Optimization of expression, extraction & purification of the N-terminal region of ipaD gene in Shigella dysenteriae by proteomics analysis

Shigella dysenteriae is one of the most important pathogens which in spite of many attempts vaccine preparation, extended researches are still in the way, Transport and surface expression of the invasion plasmid antigens (IpaD proteins) have essential role in the pathogenicity of Shigella spp. IpaD has been one of the most important proteins for Shigella vaccine candidate. Studies have shown that N– terminal region of this protein has a key role in the pathogen city and invasion. This study was done to evaluate the optimization of N-terminal region of Ipad in order to increase the production of recombinant protein.

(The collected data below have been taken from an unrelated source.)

Lemma move_order_lists : forall st d np order,
  np <> d ->
  (order = DPM_ORDER_DEV_AFTER_PARENT ->
   In np (devices_kset st) /\ In np (dpm_list st)) ->
  (order = DPM_ORDER_PARENT_BEFORE_DEV ->
   In d (devices_kset st) /\ In d (dpm_list st)) ->
  exists st',
    move_order st d (Some np) order = Some st' /\
    devices_kset st' = moved_list order d np (devices_kset st) /\
    dpm_list st' = moved_list order d np (dpm_list st) /\
    dev_parent st' = dev_parent st /\ dev_p st' = dev_p st /\
    dev_kref st' = dev_kref st /\ links st' = links st /\
    dev_links_status st' = dev_links_status st /\
    next_link st' = next_link st.
Proof.
  intros st d np order Hne Ha Hb. destruct order; simpl.
  - exists st. repeat split.
  - destruct (Ha eq_refl) as [H1 H2].
    unfold device_pm_move_after, devices_kset_move_after, list_move_after.
    apply mem_In in H1, H2.
    assert (E : (d =? np) = false) by (apply Nat.eqb_neq; congruence).
    rewrite E, H2. simpl. rewrite H1. simpl.
    eexists. split; [reflexivity|]. repeat split.
  - destruct (Hb eq_refl) as [H1 H2].
    unfold device_pm_move_before, devices_kset_move_before, list_move_before.
    apply mem_In in H1, H2.
    assert (E : (np =? d) = false) by (apply Nat.eqb_neq; congruence).
    rewrite E, H2. simpl. rewrite H1. simpl.
    eexists. split; [reflexivity|]. repeat split.
  - eexists. split; [reflexivity|]. repeat split.
Qed.

Ltac move_order_step Hne Ha Hb :=
  match goal with
  | |- context [move_order ?s ?d (Some ?np) ?order] =>
      let st5 := fresh "st5" in
      let Hmo := fresh "Hmo" in
      destruct (move_order_lists s d np order Hne Ha Hb)
        as (st5 & Hmo & ?L1 & ?L2 & ?L3 & ?L4 & ?L5 & ?L6 & ?L7 & ?L8);
      rewrite Hmo; eexists; split; [reflexivity|];
      simpl in L1, L2, L3, L4, L5, L6 |- *;
      rewrite L1, L2, L3, L6;
      split; [apply upd_same|];
      split; [intros x Hx; now apply upd_other|]
  end.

In this experimental labortary study, desired region of IpaD cloned in vector pET-28a (+). For confirming cloning procedure, standard tests were performed. The effect of IPTG concentration, temperature & induction times on the level of protein expression were evaluated by SDS-PAGE, qualitatively. The gels were evaluated with 2-D gel analysis software (Melanie 7). The recombinant protein was extracted by Urea & eventually purificated with affinity chromatography column. SDS-PAGE analysis showed that approximately the same amount of recombinant protein is expressed at different times, but software analysis proved that the optimized condition for the expression of recombinant protein was in the final concentration of 0.7 mM of IPTG, 37˚C and 3 hours induction. According to the results every protein has its own expression after the homogenization process, and the temperature and the cells induction time length are more effective in the amount of protein production.